The Astronauts
- First edition
- Author: Stanisław Lem
- Original title: Astronauci
- Illustrator: Bolesław Penciak
- Cover artist: Jan S.Miklaszewski
- Language: Polish
- Genre: Science fiction
- Publisher: Czytelnik
- Publication date: 1951
- Publication place: Poland
- Media type: Print
- Preceded by: Hospital of the Transfiguration
- Followed by: The Magellanic Cloud

= The Astronauts =

1951 novel by Stanisław Lem

The Astronauts (Polish: Astronauci) is a 1951 science fiction novel by Polish writer Stanisław Lem. It was Lem's first science fiction novel published as a whole: his earlier science fiction novel The Man from Mars was serialized in a weekly during 1946.

To write the novel, Lem received advance payment from publishing house Czytelnik (Warsaw). The book became an instant success and was translated into several languages (first into Czech, in 1956). This success convinced Lem to switch careers and become a science-fiction author.

The Astronauts, written for the youth, is set in a Communist utopian future. To get it published under the communist regime in Poland, Lem had to insert frequent references to the ideals of communism. Decades later, Lem declared about The Astronauts:

Everything is so smooth and balanced; among the heroes we have a positive Russian character and a sweet Chinese; naiveté is present on all pages of this book. The hope that in the year 2000 the world would be wonderful is indeed very childish....

On November 23, 2011, to celebrate the 60th anniversary of the release of The Astronauts, an elaborate interactive Google Doodle, inspired by the illustrations of Daniel Mróz in The Cyberiad, was presented.

==Plot summary==

The introduction describes the fall of the Tunguska meteorite (1908) and the subsequent expedition of Leonid Kulik. The hypothesis about the crash of a spaceship is mentioned.

Fast-forward to the year 2003. Communism has emerged as the worldwide form of government and humankind, freed from oppression and chaos, is engaged in gigantic engineering projects such as irrigation of the Sahara Desert, construction of a hydro-energetic plant over the Strait of Gibraltar, and the ability to control the climate. The latest project is to thaw the Antarctic and Arctic regions by artificial nuclear-powered "suns" circling above.

During the preparation of earthworks in the Tunguska area, a strange object is found and later identified as an extraterrestrial data record. The record contains details about the travel of a spaceship from Venus (which crashed in Tunguska) and the data record ends with an ominous message: "After two rotations the Earth will be radiated. When the radiation intensity drops to half, the Great Movement will commence." Scared, the government of the Earth (consisting of scientists) decides to send a newly built nuclear-powered spaceship, the Kosmokrator (Note: wikt:cosmocrator, κοσμοκράτωρ, "the ruler of the world"; here: "The Ruler of Cosmos") (equipped with a vacuum tube-based computer called Marax) to Venus.
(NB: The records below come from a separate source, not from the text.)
Lemma addAppliedStateKeyToBatch_cases env sm ops ms out sm' :
  b_batch (batch sm) = Some ops ->
  Stats (b_state (batch sm)) = Some ms ->
  addAppliedStateKeyToBatch env sm = (out, sm') ->
  (UsingAppliedStateKey (b_state (batch sm)) = true
   \/ migrateToAppliedStateKey (batch sm) = true) ->
  exists added,
    b_batch (batch sm') = Some (ops ++ added)
    /\ noLegacyWrite added = true
    /\ (out = Done tt \/ exists msg, out = Abort (NonDeterministicFailure msg))
    /\ (out = Done tt -> migrateToAppliedStateKey (batch sm) = false ->
        added = [OpSetRangeAppliedState
                   (RaftAppliedIndex (b_state (batch sm)))
                   (LeaseAppliedIndex (b_state (batch sm))) ms])
    /\ (out = Done tt -> migrateToAppliedStateKey (batch sm) = true ->
        exists ms',
          MigrateToRangeAppliedStateKey env ops ms = Some ms'
          /\ added = [OpDeleteLegacyAppliedKeys;
                      OpSetRangeAppliedState
                        (RaftAppliedIndex (b_state (batch sm)))
                        (LeaseAppliedIndex (b_state (batch sm))) ms']
          /\ UsingAppliedStateKey (b_state (batch sm')) = true).
Proof.
  intros Hb Hs Hrun Hor. revert Hrun.
  open_sm sm. subst.
  unfold addAppliedStateKeyToBatch. run_all.
  repeat split_oracle.
  all: try (destruct Hor; discriminate).
  all: intros H; inversion H; subst; clear H; cbn.
  all: first [ exists (@nil BatchOp); rewrite app_nil_r; split; [reflexivity|]
             | eexists; split; [rewrite <- ?app_assoc; reflexivity|] ].
  all: split; [reflexivity|].
  all: split; [first [left; reflexivity | right; eexists; reflexivity]|].
  all: split; intros; try congruence.
  all: eexists; split; [reflexivity|split; reflexivity].
Qed.

(** [ApplyToStateMachine] by its outcome: an error return has published
    and committed nothing; a return without error has committed the open
    batch and published the batch state that
    [addAppliedStateKeyToBatch] left. *)
Lemma ApplyToStateMachine_inv env sm out sm' :
  replicaAppBatch_ApplyToStateMachine env sm = (out, sm') ->
  exists aout sm1,
    addAppliedStateKeyToBatch env
      (set_r (set_clock (Forward (clock (r sm)) (maxTS (batch sm))) (r sm)) sm)
    = (aout, sm1)
    /\ match out with
       | Abort (NonDeterministicFailure _) =>
           mu_state (r sm') = mu_state (r sm)
           /\ engine (r sm') = engine (r sm)
       | Done _ =>
           aout = Done tt
           /\ exists cur ms,
                b_batch (batch sm1) = Some cur
                /\ Stats (b_state (batch sm1)) = Some ms
                /\ engine (r sm') = engine (r sm) ++ [cur]
                /\ mu_state (r sm')
                   = set_Stats (Some ms)
                       (set_LeaseAppliedIndex
                          (LeaseAppliedIndex (b_state (batch sm1)))
                          (set_RaftAppliedIndex
                             (RaftAppliedIndex (b_state (batch sm1)))
                             (mu_state (r sm))))
                /\ b_state (batch sm') = b_state (batch sm1)
                /\ b_batch (batch sm') = None
       | Abort _ => True
       end.
Proof.
  unfold replicaAppBatch_ApplyToStateMachine. rewrite bind_get.
  unfold bind at 1. unfold modify_r at 1. unfold modify at 1.
  unfold bind at 1.
  destruct (addAppliedStateKeyToBatch env _) as [aout sm1] eqn:Hadd.
  destruct (addAppliedStateKeyToBatch_frame _ _ _ _ Hadd)
    as (Hr & _ & _ & _ & _).
  intros Hrun. exists aout, sm1. split; [reflexivity|].
  revert Hrun. destruct aout as [[]|e].
  - open_sm sm1. subst. unfold recordStatsOnCommit. run_all.
    repeat split_oracle;
      intros H; inversion H; subst; clear H; cbn; try exact I;
      try (split; reflexivity);
      (split; [reflexivity|]; do 2 eexists; repeat split; reflexivity).
  - intros H. cbn in H. inversion H; subst; clear H.
    destruct e; try exact I.
    rewrite Hr. cbn. split; reflexivity.
Qed.

(** C5. If [ApplyToStateMachine] on an application batch returns an error
    (the applied-state-key write or the storage commit fails), the
    replica's live [ReplicaState] is unchanged; if it returns success, the
    live state's raft applied index, lease applied index and stats are the
    batch's, published together, and nothing else of the live state has
    moved.  The applied indexes are the staged ones; so are the stats under
    the new layout when no migration is pending. *)
Theorem ApplyToStateMachine_commit_or_nothing env sm out sm' :
  replicaAppBatch_ApplyToStateMachine env sm = (out, sm') ->
  ((exists msg, out = Abort (NonDeterministicFailure msg)) ->
   mu_state (r sm') = mu_state (r sm))
  /\ (out = Done tt ->
      mu_state (r sm')
      = set_Stats (Stats (b_state (batch sm')))
          (set_LeaseAppliedIndex (LeaseAppliedIndex (b_state (batch sm)))
             (set_RaftAppliedIndex (RaftAppliedIndex (b_state (batch sm)))
                (mu_state (r sm))))
      /\ RaftAppliedIndex (mu_state (r sm'))
         = RaftAppliedIndex (b_state (batch sm))
      /\ LeaseAppliedIndex (mu_state (r sm'))
         = LeaseAppliedIndex (b_state (batch sm))
      /\ Stats (mu_state (r sm')) = Stats (b_state (batch sm'))
      /\ RaftAppliedIndex (b_state (batch sm'))
         = RaftAppliedIndex (b_state (batch sm))
      /\ LeaseAppliedIndex (b_state (batch sm'))
         = LeaseAppliedIndex (b_state (batch sm))
      /\ (UsingAppliedStateKey (b_state (batch sm)) = true ->
          migrateToAppliedStateKey (batch sm) = false ->
          Stats (mu_state (r sm')) = Stats (b_state (batch sm)))).
Proof.
  intros Hrun.
  destruct (ApplyToStateMachine_inv env sm out sm' Hrun)
    as (aout & sm1 & Hadd & Hout).
  destruct (addAppliedStateKeyToBatch_frame _ _ _ _ Hadd)
    as (_ & _ & Hrai & Hlai & Hsame).
  cbn in Hrai, Hlai, Hsame.
  split.
  - intros [msg ->]. apply Hout.
  - intros ->.
    destruct Hout as (_ & cur & ms & _ & Hms & _ & Hmu & Hst & _).
    rewrite Hmu, Hst, Hms, Hrai, Hlai. cbn.
    repeat split; try reflexivity.
    intros Hu Hm. rewrite <- Hms, (Hsame Hu Hm). reflexivity.
Qed.

Lemma ApplyToStateMachine_commit_or_nothing_witness :
  let staged :=
    snd (replicaAppBatch_Stage Scenario.env0 Scenario.happyCmd
           (Scenario.smWith Scenario.state0 false)) in
  let sm' := snd (replicaAppBatch_ApplyToStateMachine Scenario.env0 staged) in
  RaftAppliedIndex (mu_state (r sm')) = 11
  /\ LeaseAppliedIndex (mu_state (r sm')) = 101
  /\ Stats (mu_state (r sm')) = Some Scenario.liveBytes7.
Proof.
  cbv zeta.
  assert (replicaAppBatch_ApplyToStateMachine Scenario.env0
            (snd (replicaAppBatch_Stage Scenario.env0 Scenario.happyCmd
                    (Scenario.smWith Scenario.state0 false)))
          = (Done tt,
             snd (replicaAppBatch_ApplyToStateMachine Scenario.env0
                    (snd (replicaAppBatch_Stage Scenario.env0
                            Scenario.happyCmd
                            (Scenario.smWith Scenario.state0 false))))))
    as Hrun by (vm_compute; reflexivity).
  destruct (ApplyToStateMachine_commit_or_nothing _ _ _ _ Hrun) as [_ H].
  destruct (H eq_refl) as (_ & Hrai & Hlai & _ & _ & _ & Hstats).
  split; [rewrite Hrai; vm_compute; reflexivity|].
  split; [rewrite Hlai; vm_compute; reflexivity|].
  vm_compute. reflexivity.
Defined.

(** A commit the storage engine refuses: the staged indexes 11 and 101
    stay in the batch, the live state keeps 10 and 100. *)
Example ApplyToStateMachine_commit_failure :
  let staged :=
    snd (replicaAppBatch_Stage Scenario.envCommitFails Scenario.happyCmd
           (Scenario.smWith Scenario.state0 false)) in
  exists sm',
    replicaAppBatch_ApplyToStateMachine Scenario.envCommitFails staged
    = (Abort (NonDeterministicFailure "unable to commit Raft entry batch"),
       sm')
    /\ mu_state (r sm') = Scenario.state0
    /\ RaftAppliedIndex (b_state (batch sm')) = 11
    /\ LeaseAppliedIndex (b_state (batch sm')) = 101
    /\ engine (r sm') = [].
Proof. cbv zeta. eexists. vm_compute. repeat split. Qed.

(** C6. Once [UsingAppliedStateKey] is true in the batch's state,
    committing the batch writes only the single combined
    range-applied-state record (raft applied index, lease applied index,
    stats) and never rewrites the legacy applied-index or MVCC-stats keys;
    when [migrateToAppliedStateKey] is set, the legacy keys are deleted
    inside the batch before the new record is written, and
    [UsingAppliedStateKey] is then true on the batch state. *)
Theorem applied_state_key_layout env sm ops ms :
  b_batch (batch sm) = Some ops ->
  Stats (b_state (batch sm)) = Some ms ->
  (UsingAppliedStateKey (b_state (batch sm)) = true
   \/ migrateToAppliedStateKey (batch sm) = true) ->
  (forall out sm',
     addAppliedStateKeyToBatch env sm = (out, sm') ->
     exists added,
       b_batch (batch sm') = Some (ops ++ added)
       /\ noLegacyWrite added = true
       /\ (out = Done tt
           \/ exists msg, out = Abort (NonDeterministicFailure msg))
       /\ (out = Done tt -> migrateToAppliedStateKey (batch sm) = false ->
           added = [OpSetRangeAppliedState
                      (RaftAppliedIndex (b_state (batch sm)))
                      (LeaseAppliedIndex (b_state (batch sm))) ms])
       /\ (out = Done tt -> migrateToAppliedStateKey (batch sm) = true ->
           exists ms',
             MigrateToRangeAppliedStateKey env ops ms = Some ms'
             /\ added = [OpDeleteLegacyAppliedKeys;
                         OpSetRangeAppliedState
                           (RaftAppliedIndex (b_state (batch sm)))
                           (LeaseAppliedIndex (b_state (batch sm))) ms']
             /\ UsingAppliedStateKey (b_state (batch sm')) = true))
  /\ (forall sm',
        replicaAppBatch_ApplyToStateMachine env sm = (Done tt, sm') ->
        exists added,
          engine (r sm') = engine (r sm) ++ [ops ++ added]
          /\ noLegacyWrite added = true
          /\ UsingAppliedStateKey (b_state (batch sm')) = true
          /\ (migrateToAppliedStateKey (batch sm) = false ->
              added = [OpSetRangeAppliedState
                         (RaftAppliedIndex (b_state (batch sm)))
                         (LeaseAppliedIndex (b_state (batch sm))) ms])).
Proof.
  intros Hb Hs Hor. split.
  - intros out sm' Hrun.
    exact (addAppliedStateKeyToBatch_cases env sm ops ms out sm' Hb Hs Hrun Hor).
  - intros sm' Hrun.
    destruct (ApplyToStateMachine_inv env sm (Done tt) sm' Hrun)
      as (aout & sm1 & Hadd & -> & cur & ms1 & Hcur & _ & Heng & _ & Hst & _).
    destruct (addAppliedStateKeyToBatch_cases env
                (set_r (set_clock (Forward (clock (r sm)) (maxTS (batch sm)))
                          (r sm)) sm)
                ops ms (Done tt) sm1 Hb Hs Hadd Hor)
      as (added & Hbatch & Hno & _ & Hnew & Hmig).
    destruct (addAppliedStateKeyToBatch_frame _ _ _ _ Hadd)
      as (_ & _ & _ & _ & Hsame).
    cbn in Hnew, Hmig, Hsame.
    exists added. rewrite Heng, Hst.
    assert (cur = ops ++ added) as -> by congruence.
    split; [reflexivity|]. split; [exact Hno|]. split.
    + destruct (migrateToAppliedStateKey (batch sm)) eqn:Hm.
      * destruct (Hmig eq_refl eq_refl) as (ms' & _ & _ & Hu). exact Hu.
      * destruct Hor as [Hu|Hu]; [|discriminate].
        rewrite (Hsame Hu eq_refl). exact Hu.
    + intros Hm. exact (Hnew eq_refl Hm).
Qed.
After a few weeks, the international crew of the Kosmokrator arrives on Venus but finds no traces of life, only strange, half-destroyed technological structures like the "White Globe", a giant anti-gravity device.

It turns out that Venus was inhabited by a warlike civilization planning to occupy the Earth. However, before they managed to destroy life on Earth, they themselves perished in a nuclear civil war, leaving only ruins of cities and scattered electronic records.

The narrator for a large part of the book is the Kosmokrator's pilot, Robert Smith, a mountaineer (and former participant in a Kangchenjunga expedition) with African-American roots.

== Analysis ==
In order to appease the communist censors, Lem had to include some "ideologically correct" content; which in the case of this novel include a mention that Venusian civilization's destruction was a result of capitalism.

A considerable part of the novel is devoted to descriptions of technical marvels: spaceship design, its artificial gravity, its propulsion, its computer, etc.

==Adaptations==
In 1960 the film Der Schweigende Stern (The Silent Star, Milcząca Gwiazda in Polish), based on the novel, was shot in East Germany and was directed by Kurt Maetzig. Lem was extremely critical of the film. He described it as a "a boring, bad picture that has nothing in common with the novel". In 1962 a shortened, 79 minute version of the film was released in the United States by Crown International Pictures; it was dubbed into English and carried the title First Spaceship on Venus.